Ich denke nicht daran und renne weiter. Die Treppe kommt näher, doch ich höre Schritte hinter mir. Der Elf holt ebenfalls auf. Verflucht, verflucht, verflucht! Ich kann nur hoffen, dass er nicht auf mich schießt oder sein Schwert nach mir wirft. Dann endlich bin ich da und springe die ersten vier Stufen mit einem Satz hinunter. Noch fünf solche Sprünge und eine harte Landung später, drehe ich mich um und schaue atemlos nach oben.

Da steht er, am obersten Absatz und sieht mich an.

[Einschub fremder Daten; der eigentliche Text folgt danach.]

(** One round of the loop of [analyze]. *)
Lemma analyze_round n s :
  reading t (data b) len n s → 0 <= n < 255 →
  (Z.to_nat (n / 9 + 1) < len)%nat →
  match analyze_body b t s with
  | Continue s' =>
      reading t (data b) len (n + 1) s' ∧
      (n mod 9 = 8 → framed_check t (data b) (n / 9) = true)
  | Return v _ => v = 0 ∧ n mod 9 = 8 ∧ framed_check t (data b) (n / 9) = false
  end.
Proof.
  destruct s as [[[iby ibi] obi] g].
  intros (R1 & R2 & R3 & R4 & R5 & R6 & R7 & R8 & R9) Hn Hlen.
  destruct (succ_div_mod_9 n ltac:(lia)) as (Hq & Hr & En & S8 & S9).
  destruct (analyze_advance (data b) n ltac:(lia)) as [Ebit Enext].
  destruct framed_tags as [Ek Efe].
  set (q := n / 9) in *. set (r := n mod 9) in *.
  set (d := data b) in *.
  set (pos := λ j : Z, if t =? TYPE_FS20 then 7 - j else j) in *.
  subst iby ibi obi. unfold analyze_body. fold d. rewrite Ebit, Enext, Ek.
  cbn [andb]. cbv iota zeta. rewrite ?nz_b2z, ?R4.
  destruct (Z.eqb_spec (7 - r) (-1)) as [E8 | E8].
  - (* the check bit *)
    assert (r = 8) as Er by lia.
    destruct (S8 Er) as [Sq Sr].
    assert (rd (obuf g) q = framed_byte t d q) as Ebyte.
    { apply byte_bits_eq; [done | apply framed_byte_range |].
      intros j Hj. rewrite R8, framed_byte_bits by done. fold (pos j).
      assert ((pos j <? r) = true) as ->; [| done].
      apply Z.ltb_lt. unfold pos. destruct (t =? TYPE_FS20); lia. }
    assert (bit_at d n = bit_at d (9 * q + 8)) as Ebn by (f_equal; lia).
    rewrite Ebyte. unfold framed_check. fold d.
    destruct Efe as [[Ef Ee] | [Ef Ee]]; rewrite Ef, ?Ee; cbn [andb orb].
    + rewrite <- Ebn.
      destruct (parity_even_bit (framed_byte t d q) =? b2z (bit_at d n)) eqn:Ep;
        cbn [negb]; [| done].
      split; [| done].
      unfold reading. rewrite Sq, Sr.
      cbn [oby nibble obuf set_oby set_obuf].
      rewrite (u8_small (q + 1)) by lia. rewrite length_wr.
      split; [done |]. split; [done |]. split; [done |]. split; [done |].
      split; [done |]. split; [done |].
      split; [| split].
      * intros k Hk. rewrite rd_wr_ne by lia.
        destruct (Z.eq_dec k q) as [-> | Hne]; [done | apply R7; lia].
      * intros j Hj. rewrite rd_wr_eq by lia. rewrite Z.bits_0.
        replace ((if t =? TYPE_FS20 then 7 - j else j) <? 0) with false; [done |].
        symmetry. apply Z.ltb_ge. destruct (t =? TYPE_FS20); lia.
      * rewrite rd_wr_eq by lia. lia.
    + rewrite <- Ebn. destruct (bit_at d n) eqn:Eb; cbn [negb]; [| done].
      split; [| done].
      unfold reading. rewrite Sq, Sr.
      cbn [oby nibble obuf set_oby set_obuf].
      rewrite (u8_small (q + 1)) by lia. rewrite length_wr.
      split; [done |]. split; [done |]. split; [done |]. split; [done |].
      split; [done |]. split; [done |].
      split; [| split].
      * intros k Hk. rewrite rd_wr_ne by lia.
        destruct (Z.eq_dec k q) as [-> | Hne]; [done | apply R7; lia].
      * intros j Hj. rewrite rd_wr_eq by lia. rewrite Z.bits_0.
        replace ((if t =? TYPE_FS20 then 7 - j else j) <? 0) with false; [done |].
        symmetry. apply Z.ltb_ge. destruct (t =? TYPE_FS20); lia.
      * rewrite rd_wr_eq by lia. lia.
  - (* a data bit *)
    assert (r ≠ 8) as Er by lia.
    destruct (S9 Er) as [Sq Sr].
    split; [| done].
    assert (bit_at d n = bit_at d (9 * q + r)) as Ebn by (f_equal; lia).
    set (g' := if bit_at d n then _ else g).
    assert (oby g' = q ∧ nibble g' = 0 ∧ length (obuf g') = len ∧
            (∀ k, 0 <= k → k ≠ q → rd (obuf g') k = rd (obuf g) k) ∧
            (∀ j, 0 <= j < 8 →
               Z.testbit (rd (obuf g') q) j =
               Z.testbit (rd (obuf g) q) j || (bit_at d n && (pos j =? r))) ∧
            0 <= rd (obuf g') q < 256) as (G1 & G2 & G3 & G4 & G5 & G6).
    { unfold g'. destruct (bit_at d n).
      - destruct Efe as [[Ef Ee] | [Ef Ee]]; rewrite Ef, ?Ee; cbn [orb];
          cbn [oby nibble obuf set_obuf]; rewrite ?R4, length_wr;
          (split; [done |]); (split; [done |]); (split; [done |]);
          (split; [intros k Hk Hne; apply rd_wr_ne; lia |]);
          (split; [| rewrite rd_wr_eq by lia; apply u8_range]);
          intros j Hj; rewrite rd_wr_eq by lia;
          rewrite testbit_u8, Z.lor_spec, testbit_BV by lia;
          f_equal; unfold pos; rewrite Ef; cbn [andb];
          apply eq_true_iff_eq; rewrite !Z.eqb_eq; lia.
      - split; [done |]. split; [done |]. split; [done |]. split; [done |].
        split; [| done]. intros j Hj. by rewrite orb_false_r. }
    clearbody g'.
    unfold reading. rewrite Sq, Sr.
    split; [done |]. split; [done |]. split; [lia |]. split; [done |].
    split; [done |]. split; [done |].
    split; [| split; [| done]].
    + intros k Hk. rewrite G4 by lia. by apply R7.
    + intros j Hj. rewrite G5, R8 by done. fold (pos j).
      assert (0 <= pos j < 8) as Hp by (unfold pos; destruct (t =? TYPE_FS20); lia).
      destruct (Z.eqb_spec (pos j) r) as [Epr | Epr].
      * rewrite Epr, <- Ebn.
        assert ((r <? r) = false) as -> by (apply Z.ltb_ge; lia).
        assert ((r <? r + 1) = true) as -> by (apply Z.ltb_lt; lia).
        by destruct (bit_at d n).
      * rewrite andb_false_r, orb_false_r. f_equal.
        apply eq_true_iff_eq. rewrite !Z.ltb_lt. lia.
Qed.

(** The rounds from bit [n] on. *)
Lemma analyze_rounds m n s :
  reading t (data b) len n s → 0 <= n → n + Z.of_nat m <= 255 →
  (Z.to_nat ((n + Z.of_nat m) / 9 + 1) < len)%nat →
  match for_loop m (analyze_body b t) s with
  | Continue s' =>
      reading t (data b) len (n + Z.of_nat m) s' ∧
      (∀ k, n <= 9 * k + 8 < n + Z.of_nat m → framed_check t (data b) k = true)
  | Return v _ =>
      v = 0 ∧
      ∃ k, n <= 9 * k + 8 < n + Z.of_nat m ∧ framed_check t (data b) k = false
  end.
Proof.
  revert n s. induction m as [|m IH]; intros n s Hs Hn Hm Hlen.
  - cbn [for_loop]. rewrite Z.add_0_r. split; [done |]. intros k Hk. lia.
  - rewrite for_loop_S.
    assert ((n / 9 + 1 <= (n + Z.of_nat (S m)) / 9 + 1)) as Hle.
    { assert (n / 9 <= (n + Z.of_nat (S m)) / 9); [| lia].
      apply Z.div_le_mono; lia. }
    pose proof (analyze_round n s Hs ltac:(lia) ltac:(lia)) as H1.
    destruct (analyze_body b t s) as [s1 | v s1].
    + destruct H1 as [H1 H2].
      assert (n mod 9 = 8 → n = 9 * (n / 9) + 8) as H8.
      { intros E. destruct (succ_div_mod_9 n Hn) as (_ & _ & En & _). lia. }
      specialize (IH (n + 1) s1 H1 ltac:(lia) ltac:(lia)).
      replace (n + 1 + Z.of_nat m) with (n + Z.of_nat (S m)) in IH by lia.
      specialize (IH Hlen).
      destruct (for_loop m (analyze_body b t) s1) as [s2 | v s2].
      * destruct IH as [I1 I2]. split; [done |].
        intros k Hk. destruct (Z.eq_dec (9 * k + 8) n) as [E | E].
        -- assert (n mod 9 = 8 ∧ n / 9 = k) as [E1 E2].
           { rewrite <- E. split.
             - symmetry. apply (Z.mod_unique (9 * k + 8) 9 k 8); lia.
             - symmetry. apply (Z.div_unique (9 * k + 8) 9 k 8); lia. }
           rewrite <- E2. by apply H2.
        -- apply I2. lia.
      * destruct IH as [-> (k & Hk & Hc)]. split; [done |].
        exists k. split; [lia | done].
    + destruct H1 as (-> & E & Hc). split; [done |].
      exists (n / 9). split; [| done].
      destruct (succ_div_mod_9 n Hn) as (_ & _ & En & _). lia.
Qed.
(** * Molecule service: a shallow embedding of [src/molecules/service.py]

    The service keeps a collection of molecules, each identified by an
    integer id and carrying a SMILES string, and answers identity
    queries, substructure queries in both directions and a CSV bulk
    import.  The embedding threads the record store through a small
    state-and-exception monad; RDKit (parsing and substructure matching)
    is an interface of the development. *)

From stdpp Require Import base strings list gmap pretty.
From Stdlib Require Import ZArith Lia.

Local Open Scope Z_scope.

(** ** Data model *)

(** [MoleculeRequest(smiles, name, description)], the body of a create
    or update call.  The schema module is not part of the sources; the
    fields are the ones [save], [update] and [process_csv_file] read and
    write. *)
Record MoleculeRequest := mkRequest {
  req_smiles : string;
  req_name : option string;
  req_description : option string
}.

(** A stored molecule.  [molecule_id] is fixed at construction. *)
Record Molecule := mkMolecule {
  molecule_id : Z;
  smiles : string;
  name : option string;
  description : option string
}.

(** What the service hands back to its caller. *)
Record MoleculeResponse := mkResponse {
  resp_molecule_id : Z;
  resp_smiles : string;
  resp_name : option string;
  resp_description : option string
}.

Global Instance MoleculeRequest_eq_dec : EqDecision MoleculeRequest.
Proof. solve_decision. Defined.
Global Instance Molecule_eq_dec : EqDecision Molecule.
Proof. solve_decision. Defined.
Global Instance MoleculeResponse_eq_dec : EqDecision MoleculeResponse.
Proof. solve_decision. Defined.

(** Modelled from the spec: [Molecule.to_response] (the ORM model is
    absent from the sources); the record representation is
    [{id, notation, name, description}]. *)
Definition to_response (m : Molecule) : MoleculeResponse :=
  {| resp_molecule_id := molecule_id m;
     resp_smiles := smiles m;
     resp_name := name m;
     resp_description := description m |}.

Global Instance to_response_inj : Inj (=) (=) to_response.
Proof. intros [] [] [=]; by simplify_eq/=. Qed.

(** The state the service works on: the table, in insertion order, and
    the next id to hand out. *)
Record Store := mkStore {
  molecules : list Molecule;
  next_id : Z
}.

(** Modelled from the spec: the empty store (the store itself is absent
    from the sources); it has no row and has issued no id, and the
    first id it assigns is 1. *)
Definition empty_store : Store := {| molecules := []; next_id := 1 |}.

(** ** Exceptions *)

Inductive Exception :=
| UnknownIdentifierException (obj_id : Z)
| DuplicateSmilesException (s : string)
| InvalidSmilesException (s : string)
| InvalidCsvHeaderColumnsException (missing_columns : gset string)
| RuntimeFault (what : string).

(** ** The monad: a store threaded through calls that may raise *)

Inductive Outcome (A : Type) :=
| Ok (a : A)
| Raise (e : Exception).
Arguments Ok {A} a.
Arguments Raise {A} e.

Definition M (A : Type) : Type := Store → Outcome A * Store.

Definition ret {A} (a : A) : M A := λ st, (Ok a, st).

Definition raise {A} (e : Exception) : M A := λ st, (Raise e, st).

Definition bind {A B} (c : M A) (k : A → M B) : M B :=
  λ st, match c st with
        | (Ok a, st') => k a st'
        | (Raise e, st') => (Raise e, st')
        end.

(** [try: body except Exception: handler] *)
Definition try_except {A} (body : M A) (handler : Exception → M A) : M A :=
  λ st, match body st with
        | (Ok a, st') => (Ok a, st')
        | (Raise e, st') => handler e st'
        end.

Notation "x <~ c ;; k" := (bind c (λ x, k))
  (at level 100, c at next level, right associativity).
Notation "c ;;; k" := (bind c (λ _, k))
  (at level 100, right associativity).

Definition result {A} (c : M A) (st : Store) : Outcome A := fst (c st).
Definition final {A} (c : M A) (st : Store) : Store := snd (c st).

(** ** [Molecule.__init__] (src/models.py) *)

(** The id is the current value of the class counter, which is then
    incremented; the counter of the class is the [next_id] of the state
    the molecule is built in. *)
Definition Molecule_init (s : string) (n d : option string) : M Molecule :=
  λ st, (Ok {| molecule_id := next_id st; smiles := s;
               name := n; description := d |},
         {| molecules := molecules st; next_id := next_id st + 1 |}).

(** ** RDKit, as an interface *)

(** [Chem.MolFromSmiles] returns a molecule handle or [None];
    [target.HasSubstructMatch(pattern)] tells whether [pattern] occurs
    in [target]. *)
Class Chem := {
  Mol : Type;
  MolFromSmiles : string → option Mol;
  HasSubstructMatch : Mol → Mol → bool
}.

(** ** The repository *)

Module MoleculeRepository.

(** Modelled from the spec: [MoleculeRepository.find_by_id] (the
    repository module is absent from the sources); a point lookup that
    reports a miss as [None]. *)
Definition find_by_id (obj_id : Z) : M (option Molecule) :=
  λ st, (Ok (List.find (λ m, bool_decide (molecule_id m = obj_id)) (molecules st)), st).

Sein Gesicht kann ich nicht erkennen, denn es liegt im Schatten, doch er scheint ebenso außer Atem zu sein wie ich. Wölfchen trabt an meine Seite und stupst mich an. Ich wende den Blick nicht vom Elf ab. Der steht einfach da und guckt mich an. Ich weiß, er wird mir nicht folgen, aber er hat auch keine seiner Waffen gezogen.

Da wird mir klar, dass ich noch immer in Schussweite seines Bogens bin. Hastig stehe ich auf und mache einen Schritt zurück, bis mich seine Stimme innehalten lässt.

„Mein Wolf“, kommt es leise bei mir an.

Mein Blick fällt auf Wölfchen, der mich ebenso anschaut. Sein Wolf? Wölfchen ist doch ein Elbwolf? Aber er konnte auf den Hof. Wieder fliegt mein Blick zu dem Elf nach oben. Er tut nichts außer dazustehen.

Dann höre ich den Zug kommen. Meine Fluchtmöglichkeit. Ich drehe mich um und renne zum Bahnsteig. Wenig später sitze ich auf meinem Platz, komme endlich zu Atem und kraule Wölfchen nachdenklich den Kopf.